(Dataset entries)
(** The record of [k] a consumer at [now] can be handed: the queued one, or the
    one whose visibility timeout has passed. *)
Definition available (now : Z) (q : MemoryWorkerRetryQueue) (k : string)
    : option WorkerRetryRecord :=
  match expired now (mget k (inFlight q)) with
  | Some r => Some r
  | None => mget k (queued q)
  end.

Lemma reclaim_available now q k :
  queue_ok q → mget k (queued (reclaimExpiredInFlight now q)) = available now q k.
Proof.
  intros Hok. destruct (reclaim_get now q k Hok) as (_ & _ & _ & H). unfold available.
  by destruct (expired now (mget k (inFlight q))), H as [-> _].
Qed.

Lemma reclaim_holds now q k :
  queue_ok q → holds (reclaimExpiredInFlight now q) k ↔ holds q k.
Proof.
  intros Hok. destruct (reclaim_get now q k Hok) as (_ & _ & _ & H). unfold holds.
  destruct (expired now (mget k (inFlight q))) eqn:E; destruct H as [-> ->]; [|done].
  destruct (mget k (inFlight q)) as [[]|]; [|done].
  split; intros _; [right|left]; by eexists.
Qed.

Lemma dequeue_None now q :
  queue_ok q → (dequeue now q).1 = None →
  (dequeue now q).2 = reclaimExpiredInFlight now q ∧
  ∀ k r, available now q k = Some r → (now < nextRetryAt r)%Z.
Proof.
  intros Hok. unfold dequeue.
  destruct (best_due now None (mvals _)) eqn:E; [done|]. intros _. split; [done|].
  intros k r Hk. rewrite best_due_none in E. apply E.
  apply elem_of_mvals; [by apply reclaim_ok|]. exists k. by rewrite reclaim_available.
Qed.
Lemma call_inv h b c :
  breaker_inv h b →
  let '(ok, b') := call_breaker max throws c b in breaker_inv (h ++ [(c, ok)]) b'.
Proof.
  destruct b as [st ts rs]. intros (Ht & Hr & Hst). cbn in Ht, Hr, Hst. subst ts rs.
  assert (∀ ok, tripped limit h → not_closing (c, ok) = true → tripped limit (h ++ [(c, ok)])) as Hopen
    by (intros ok ? ?; apply tripped_snoc; by left).
  unfold breaker_inv.
  assert (∀ {B} (f : breaker_call * bool → option B) e, omap f (h ++ [e]) =
            omap f h ++ match f e with Some x => [x] | None => [] end) as Hlog
    by (intros B f e; rewrite omap_app; cbn; by destruct (f e)).
  destruct (call_breaker max throws c _) as [ok b'] eqn:E. rewrite !Hlog.
  destruct c as [r| |by_ at_ why];
    unfold call_breaker, recordTrip, manualReenable, throw_if in E; cbn in E.
  - destruct (throws r) eqn:Hth; cbn in E; injection E as <- <-; cbn [trip_of reenable_of trips reenables state];
      rewrite app_nil_r.
    + split; [done|]. split; [done|]. destruct st as [n|]; [|by apply Hopen].
      destruct Hst as (H0 & Hlt & Hno & Hex & Hmax).
      pose proof (closed_goes_on h (RecordTrip r, false) n H0 Hlt Hno Hex Hmax) as G.
      cbn [unbroken counted negb] in G. rewrite Z.add_0_r in G. by apply G.
    + split; [done|]. split; [done|]. destruct st as [n|]; [|by apply Hopen].
      destruct Hst as (H0 & Hlt & Hno & Hex & Hmax).
      destruct (Z.leb_spec max (n + 1)) as [Hge|Hge].
      * apply tripped_snoc. right. destruct Hex as (a & row & -> & Hrow & Hn).
        exists a, row. split_and!; [done..|]. rewrite trips_in_snoc. cbn. lia.
      * apply (closed_goes_on h (RecordTrip r, true) n); try done. cbn. lia.
  - injection E as <- <-. cbn [trip_of reenable_of trips reenables state].
    rewrite !app_nil_r. split; [done|]. split; [done|]. destruct st as [n|]; [|by apply Hopen]. destruct Hst as (H0 & Hlt & Hno & Hex & Hmax).
    apply (closed_goes_on h (RecordSuccess, true) n); try done. cbn. lia.
  - destruct st as [n|at' l]; cbn in E; injection E as <- <-;
      cbn [trip_of reenable_of trips reenables state]; rewrite ?app_nil_r.
    + split; [done|]. split; [done|]. destruct Hst as (H0 & Hlt & Hno & Hex & Hmax).
      pose proof (closed_goes_on h (ManualReenable by_ at_ why, false) n H0 Hlt Hno Hex Hmax) as G.
      cbn [unbroken counted negb] in G. rewrite Z.add_0_r in G. by apply G.
    + split; [done|]. split; [done|]. split_and!; [lia|subst limit; lia| | |].
      * rewrite tripped_snoc. by intros [[_ ?]|(? & ? & _ & _ & ? & _)].
      * eexists _, []. by rewrite app_nil_r.
      * intros b' r' Hb Hr'. destruct r' as [|x r' _] using rev_ind; [cbn; lia|].
        rewrite app_assoc in Hb. apply app_inj_tail in Hb as [_ <-].
        rewrite forallb_snoc in Hr'. by apply andb_true_iff in Hr' as [_ ?].
Qed.
(** An IPv4-mapped address, with the groups as the URL parser prints them or
    with its tail as a dotted quad, is blocked exactly when the address it embeds
    is; [isIPv6] is only asked to know the address, and that text without two
    colons or with dots alone is not one. *)
Theorem mapped_address_blocked h l :
  (0 ≤ h < 65536)%Z → (0 ≤ l < 65536)%Z →
  isIPv6 (mapped h l) = true → isIPv6 ("::ffff:" +:+ quad_of h l) = true →
  isIPv6 (hex_group h +:+ String ":" (hex_group l)) = false →
  let blocked := existsb (in_block (ipv4 (h / 256) (h mod 256) (l / 256) (l mod 256))) blocked_ranges in
  isPrivateIpLiteral isIPv6 (mapped h l) = blocked ∧
  isPrivateIpLiteral isIPv6 ("::ffff:" +:+ quad_of h l) = blocked.
Proof.
  intros Hh Hl H6 H6' Hg blocked. subst blocked.
  destruct (bytes_of_group h Hh) as [Ha Hb], (bytes_of_group l Hl) as [Hc Hd].
  assert (∀ fuel, private_ip isIPv6 (S fuel) (quad_of h l) = existsb (in_block
    (ipv4 (h / 256) (h mod 256) (l / 256) (l mod 256))) blocked_ranges) as Hq
    by (intros fuel; by apply private_ip_quad).
  assert (String.eqb (quad_of h l) "" = false) as Hne.
  { apply String.eqb_neq. intros He. specialize (isIPv4_dotted _ _ _ _ Ha Hb Hc Hd).
    fold (quad_of h l). by rewrite He. }
  split; unfold isPrivateIpLiteral.
  - assert (isIPv4 (mapped h l) = false) as H4.
    { unfold isIPv4. rewrite str_split_free; [done|].
      destruct (group_facts h Hh) as (_ & _ & _ & _ & Hdh), (group_facts l Hl) as (_ & _ & _ & _ & Hdl).
      unfold mapped. cbn. by rewrite char_free_app, Hdh. }
    unfold mapped. rewrite private_ip_mapped by done. fold (mapped h l).
    by rewrite embedded_mapped, Hne, Hq.
  - rewrite private_ip_mapped by (done || by apply mapped_quad_not_ipv4).
    unfold quad_of at 1. rewrite mapped_tail_quad by done. fold (quad_of h l). by rewrite Hne, Hq.
Qed.

(** ** Termination: the embedded address is not an IPv6 literal *)

Lemma char_free_pretty (z : Z) : char_free ":"%char (pretty z) = true.
Proof.
  assert (∀ n : N, char_free ":"%char (pretty n) = true) as Hn.
  { intros n. apply all_digits_free; [done|apply all_digits_pretty]. }
  destruct z; [done|apply Hn|]. change (pretty (Z.neg p)) with ("-" +:+ pretty (N.pos p)).
  cbn. apply Hn.
Qed.

(** More fuel than two changes nothing: the recursion stops at the embedded
    address, given that an IPv6 address has a colon. *)
Lemma private_ip_fuel fuel hostname :
  (∀ s, isIPv6 s = true → char_free ":"%char s = false) →
  2 ≤ fuel → private_ip isIPv6 fuel hostname = isPrivateIpLiteral isIPv6 hostname.
Proof.
  intros H6 Hf. destruct fuel as [|[|fuel]]; [lia|lia|]. unfold isPrivateIpLiteral.
  cbn [private_ip]. destruct (isIPv4 hostname); [done|]. destruct (isIPv6 hostname); [|done].
  destruct (mapped_tail hostname) as [tail|]; [|done]. cbn [mbind option_bind].
  unfold embeddedIpv4, isIP. destruct (isIPv4 tail) eqn:E4; cbn [Z.eqb Pos.eqb]; [by rewrite E4|].
  assert (∀ b c d e, isIPv6 (dotted [b; c; d; e]) = false) as Hd.
  { intros b c d e. apply not_true_iff_false. intros Ht%H6. rewrite dotted_quad in Ht.
    rewrite char_free_app in Ht. cbn in Ht. rewrite char_free_app in Ht. cbn in Ht.
    rewrite char_free_app in Ht. cbn in Ht. by rewrite !char_free_pretty in Ht. }
  destruct (isIPv6 tail); cbn [Z.eqb Pos.eqb];
    (destruct (base.filter _ _) as [|g [|h [|]]]; try done;
     destruct (parse_hex g), (parse_hex h); try done; by rewrite Hd).
Qed.

(** ** The two validators *)

(** What the pluggable validator lets through, delivery lets through too, and
    it is then http(s) without credentials; what delivery lets through is neither
    a loopback name nor a blocked literal. *)
Theorem validators_agree parse_url url u :
  parse_url url = Some u →
  let host := normalizeHostname (url_hostname u) in
  (validateUrl isIPv6 parse_url url = None
    ↔ isLoopbackHostname host = false ∧ isPrivateIpLiteral isIPv6 host = false) ∧
  (validate isIPv6 parse_url url = None
    ↔ validateUrl isIPv6 parse_url url = None ∧ (url_protocol u = "http:" ∨ url_protocol u = "https:")
      ∧ url_username u = "" ∧ url_password u = "").
Proof.
  intros Hu host. unfold validateUrl, validate. rewrite Hu. fold host.
  destruct (isLoopbackHostname host), (isPrivateIpLiteral isIPv6 host);
    destruct (String.eqb_spec (url_protocol u) "http:"), (String.eqb_spec (url_protocol u) "https:"),
      (String.eqb_spec (url_username u) ""), (String.eqb_spec (url_password u) ""); cbn;
    (split; [intuition congruence|]; intuition congruence).
Qed.
End theorems.

(** ** Witnesses *)

(** An [isIPv6] that knows two addresses. *)
Definition two_literals (s : string) : bool :=
  String.eqb s "::ffff:a00:1" || String.eqb s "::ffff:10.0.0.1".

Lemma quad_blocked_iff_in_range_witness :
  isPrivateIpLiteral two_literals "172.31.255.255" = true ∧
  isPrivateIpLiteral two_literals "172.32.0.1" = false.
Proof.
  split.
  - etrans; [apply (quad_blocked_iff_in_range two_literals 172 31 255 255)|vm_compute; reflexivity];
      split; vm_compute; congruence.
  - etrans; [apply (quad_blocked_iff_in_range two_literals 172 32 0 1)|vm_compute; reflexivity];
      split; vm_compute; congruence.
Defined.

Lemma mapped_address_blocked_witness :
  isPrivateIpLiteral two_literals "::ffff:a00:1" = true ∧
  isPrivateIpLiteral two_literals "::ffff:10.0.0.1" = true.
Proof.
  apply (mapped_address_blocked two_literals 2560 1); try (vm_compute; reflexivity);
    split; vm_compute; congruence.
Defined.

Definition plain_url (hostname : string) : ParsedUrl :=
  {| url_protocol := "https:"; url_username := ""; url_password := ""; url_hostname := hostname |}.

Lemma validators_agree_witness :
  validateUrl two_literals (λ s, Some (plain_url s)) "example.com" = None ↔
  isLoopbackHostname "example.com" = false ∧ isPrivateIpLiteral two_literals "example.com" = false.
Proof.
  apply (validators_agree two_literals (λ s, Some (plain_url s)) "example.com"
    (plain_url "example.com") eq_refl).
Defined.

(** The comment names [192.0.0.0/24]; the whole [192.0.0.0/16] is blocked. *)
Lemma blocks_more_than_documented :
  isPrivateIpLiteral two_literals "192.0.66.2" = true ∧
  in_block (ipv4 192 0 66 2) (ipv4 192 0 0 0, 24)%Z = false.
Proof. by vm_compute. Qed.
(* ===== verification/Webhooks.v ===== *)
(** * Webhook delivery (WebhookDelivery of packages/pulse-webhooks/src/index.ts)

    A delivery instance over one watcher, without a durable queue: retries wait on
    timers.  Each await of an attempt is a phase, and each label of a step is what
    the outside does next: the validator, the resolver and [fetch] answer, a timer
    fires, the watcher emits, somebody stops it. *)

From Stdlib Require Import Sorted.
From stdpp Require Import gmultiset.
From S2P Require Import Prelude.
From S2P Require Import JsMap.
From S2P Require Import PrivateIp.

(** ** Configuration *)

Record UrlEntry := { entry_url : string; entry_timeoutMs : option Z }.

Inductive UrlConfig := OneUrl (url : string) | ManyUrls (urls : list string) | Entries (l : list UrlEntry).

Definition normalizeUrlConfig (url : UrlConfig) : list string * jsmap string Z :=
  match url with
  | OneUrl u => ([u], [])
  | ManyUrls l => (l, [])
  | Entries l =>
      (entry_url <$> l,
       foldl (λ m e, match entry_timeoutMs e with Some t => mset (entry_url e) t m | None => m end) [] l)
  end.

Record WebhookConfig := {
  wc_url : UrlConfig;
  wc_retries : option Z;
  wc_deliveryTimeoutMs : option Z;
  wc_maxConcurrentRetries : option Z;
  wc_maxConcurrentDeliveries : option Z;
  wc_urlValidator : bool;
  wc_backoff : Z → Z → Z;   (** of the attempt and the random number *)
}.

Record ResolvedWebhookConfig := {
  urls : list string;
  urlTimeouts : jsmap string Z;
  retries : Z;
  deliveryTimeoutMs : Z;
  maxConcurrentRetries : Z;
  maxConcurrentDeliveries : Z;
  urlValidator : bool;
  backoff : Z → Z → Z;
}.

(** The constructor's defaults; the caps are at least one. *)
Definition resolve_config (c : WebhookConfig) : ResolvedWebhookConfig :=
  let '(us, ts) := normalizeUrlConfig (wc_url c) in
  {| urls := us; urlTimeouts := ts;
     retries := default 3%Z (wc_retries c);
     deliveryTimeoutMs := default 10000%Z (wc_deliveryTimeoutMs c);
     maxConcurrentRetries := Z.max 1 (default 100%Z (wc_maxConcurrentRetries c));
     maxConcurrentDeliveries := Z.max 1 (default 100%Z (wc_maxConcurrentDeliveries c));
     urlValidator := wc_urlValidator c;
     backoff := wc_backoff c |}.

(** ** Attempts *)

(** An event for a url.  [key] tells apart what enters delivery: every pair the
    watcher's events give, and every replay, has its own. *)
Record Job := { key : nat; event : nat; url : string; attempt : Z }.

Inductive AttemptResult := Sent | NotSent (error : string) (terminal : bool).

(** Where an attempt stands: at the validator, the resolver, [fetch], or done. *)
Inductive Phase := Validating | Resolving | Fetching | Answered (r : AttemptResult).

(** [slot]: it holds one of the concurrent deliveries. *)
Record Attempt := { job : Job; slot : bool; phase : Phase }.

Definition in_phase (p : Phase) (a : Attempt) : Attempt :=
  {| job := job a; slot := slot a; phase := p |}.

(** [fetch] gives a status, or throws: an abort, an error or something else. *)
Inductive FetchResult := Status (s : Z) | Aborted | FetchError (message : string) | FetchThrew.

Inductive Answer :=
  | ValidatorSays (r : result string (option string))   (** [Err]: it threw *)
  | ResolverSays (r : option (list string)) (uuid : string)
  | FetchSays (r : FetchResult)
  | Continue (random : Z).

(** ** What the outside sees

    [Attempted], [Settled] and the like mark the course of a job. *)
Inductive Output :=
  | Attempted (j : Job) (slot : bool)
  | Posted (j : Job) (deliveryId : string) (address : option string)
  | Delivered (j : Job)
  | RetryScheduled (j : Job) (delay : Z)
  | DeadLettered (j : Job) (error : string) (attempts : Z)
  | Abandoned (j : Job)
  | EmitBackpressure (event : nat) (url : string) (pendingCount : Z)
  | EmitFailed (j : Job) (error : string) (attempts : Z)
  | EmitDropped (j : Job).

(** A notification waiting for the dead-letter store's id. *)
Inductive Notice := NoticeFailed (j : Job) (error : string) (attempts : Z) | NoticeDropped (j : Job).

Record Delivery := {
  watcherStopped : bool;
  stopped : bool;
  activeDeliveries : Z;
  overflowQueue : list Job;
  running : list Attempt;             (** the calls of [deliverToUrl] under way *)
  returned : nat;                     (** slots whose call is over, before its [finally] *)
  retryTimers : jsmap nat Job;
  nextTimer : nat;
  nextKey : nat;
  deliveryIds : gmap (nat * string) string;
  recording : list Notice;
  log : list Output;
}.

(** *** Field updates *)

Definition with_work (active : Z) (over : list Job) (run : list Attempt) (ret : nat)
    (s : Delivery) : Delivery :=
  {| watcherStopped := watcherStopped s; stopped := stopped s; activeDeliveries := active;
     overflowQueue := over; running := run; returned := ret; retryTimers := retryTimers s;
     nextTimer := nextTimer s; nextKey := nextKey s; deliveryIds := deliveryIds s;
     recording := recording s; log := log s |}.

Definition with_timers (ts : list (nat * Job)) (next : nat) (s : Delivery) : Delivery :=
  {| watcherStopped := watcherStopped s; stopped := stopped s;
     activeDeliveries := activeDeliveries s; overflowQueue := overflowQueue s;
     running := running s; returned := returned s; retryTimers := ts;
     nextTimer := next; nextKey := nextKey s; deliveryIds := deliveryIds s;
     recording := recording s; log := log s |}.

Definition with_ids (n : nat) (ids : gmap (nat * string) string) (s : Delivery) : Delivery :=
  {| watcherStopped := watcherStopped s; stopped := stopped s;
     activeDeliveries := activeDeliveries s; overflowQueue := overflowQueue s;
     running := running s; returned := returned s; retryTimers := retryTimers s;
     nextTimer := nextTimer s; nextKey := n; deliveryIds := ids;
     recording := recording s; log := log s |}.

Definition with_notices (l : list Notice) (s : Delivery) : Delivery :=
  {| watcherStopped := watcherStopped s; stopped := stopped s;
     activeDeliveries := activeDeliveries s; overflowQueue := overflowQueue s;
     running := running s; returned := returned s; retryTimers := retryTimers s;
     nextTimer := nextTimer s; nextKey := nextKey s; deliveryIds := deliveryIds s;
     recording := l; log := log s |}.

Definition with_stopped (w d : bool) (s : Delivery) : Delivery :=
  {| watcherStopped := w; stopped := d;
     activeDeliveries := activeDeliveries s; overflowQueue := overflowQueue s;
     running := running s; returned := returned s; retryTimers := retryTimers s;
     nextTimer := nextTimer s; nextKey := nextKey s; deliveryIds := deliveryIds s;
     recording := recording s; log := log s |}.
(** [queued.set(id, { record, seq: this.seq++ })] *)
Definition put (k : string) (r : RetryRecord) (s : MemoryRetryQueue) : MemoryRetryQueue :=
  with_maps (mset k {| entry_record := r; entry_seq := seq s |} (queued s)) (inFlight s) (S (seq s)) s.

Definition enqueue (r : RetryRecord) (s : MemoryRetryQueue) : result QueueError MemoryRetryQueue :=
  if String.eqb (id r) "" then Err RecordIdRequired else Ok (put (id r) r s).

(** One turn of the loop over the in-flight records; deleting the current key of a
    map does not disturb its iteration. *)
Definition reclaim_one (now : Z) (s : MemoryRetryQueue) (p : string * InFlight) : MemoryRetryQueue :=
  if (expiresAt p.2 <=? now)%Z then
    put p.1 (due_at now (flight_record p.2)) (with_maps (queued s) (mdel p.1 (inFlight s)) (seq s) s)
  else s.

Definition reclaimExpiredInFlight (now : Z) (s : MemoryRetryQueue) : MemoryRetryQueue :=
  foldl (reclaim_one now) s (inFlight s).

(** [e] comes before [e']: by its time, then by its insertion. *)
Definition before (e e' : Entry) : bool :=
  (nextRetryAt (entry_record e) <? nextRetryAt (entry_record e'))%Z
  || ((nextRetryAt (entry_record e) =? nextRetryAt (entry_record e'))%Z
      && (entry_seq e <? entry_seq e')).

Definition best_step (now : Z) (best : option Entry) (e : Entry) : option Entry :=
  if (now <? nextRetryAt (entry_record e))%Z then best
  else match best with
       | None => Some e
       | Some b => if before e b then Some e else best
       end.

Definition dequeue (now : Z) (s0 : MemoryRetryQueue) : option RetryRecord * MemoryRetryQueue :=
  let s := reclaimExpiredInFlight now s0 in
  match foldl (best_step now) None (mvals (queued s)) with
  | None => (None, s)
  | Some best =>
      let r := entry_record best in
      (Some r,
       with_maps (mdel (id r) (queued s))
         (mset (id r) {| flight_record := r; expiresAt := now + visibilityTimeoutMs s |} (inFlight s))
         (seq s) s)
  end.
(** Node reads the digits before the first pair that is not hexadecimal: text after
    a genuine signature is let through, and the edge verifier refuses it. *)
Lemma node_accepts_trailing_text :
  verifyWebhookRaw constant_digest 0 "{}" (signature_ab +:+ "zz") "k" "1700000000000" at_noon = true ∧
  verifyWebhookEdgeRaw constant_digest 0 "{}" (signature_ab +:+ "zz") "k" "1700000000000" at_noon = false.
Proof. by vm_compute. Qed.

### [Exercise brief]
Each line above from the one with "unfold embeddedIpv4, isIP." up to and including the one with "destruct (String.eqb_spec (url_protocol" must be set down exactly, and no line outside that span may appear.

### [Response]
  unfold embeddedIpv4, isIP. destruct (isIPv4 tail) eqn:E4; cbn [Z.eqb Pos.eqb]; [by rewrite E4|].
  assert (∀ b c d e, isIPv6 (dotted [b; c; d; e]) = false) as Hd.
  { intros b c d e. apply not_true_iff_false. intros Ht%H6. rewrite dotted_quad in Ht.
    rewrite char_free_app in Ht. cbn in Ht. rewrite char_free_app in Ht. cbn in Ht.
    rewrite char_free_app in Ht. cbn in Ht. by rewrite !char_free_pretty in Ht. }
  destruct (isIPv6 tail); cbn [Z.eqb Pos.eqb];
    (destruct (base.filter _ _) as [|g [|h [|]]]; try done;
     destruct (parse_hex g), (parse_hex h); try done; by rewrite Hd).
Qed.

(** ** The two validators *)

(** What the pluggable validator lets through, delivery lets through too, and
    it is then http(s) without credentials; what delivery lets through is neither
    a loopback name nor a blocked literal. *)
Theorem validators_agree parse_url url u :
  parse_url url = Some u →
  let host := normalizeHostname (url_hostname u) in
  (validateUrl isIPv6 parse_url url = None
    ↔ isLoopbackHostname host = false ∧ isPrivateIpLiteral isIPv6 host = false) ∧
  (validate isIPv6 parse_url url = None
    ↔ validateUrl isIPv6 parse_url url = None ∧ (url_protocol u = "http:" ∨ url_protocol u = "https:")
      ∧ url_username u = "" ∧ url_password u = "").
Proof.
  intros Hu host. unfold validateUrl, validate. rewrite Hu. fold host.
  destruct (isLoopbackHostname host), (isPrivateIpLiteral isIPv6 host);
    destruct (String.eqb_spec (url_protocol u) "http:"), (String.eqb_spec (url_protocol u) "https:"),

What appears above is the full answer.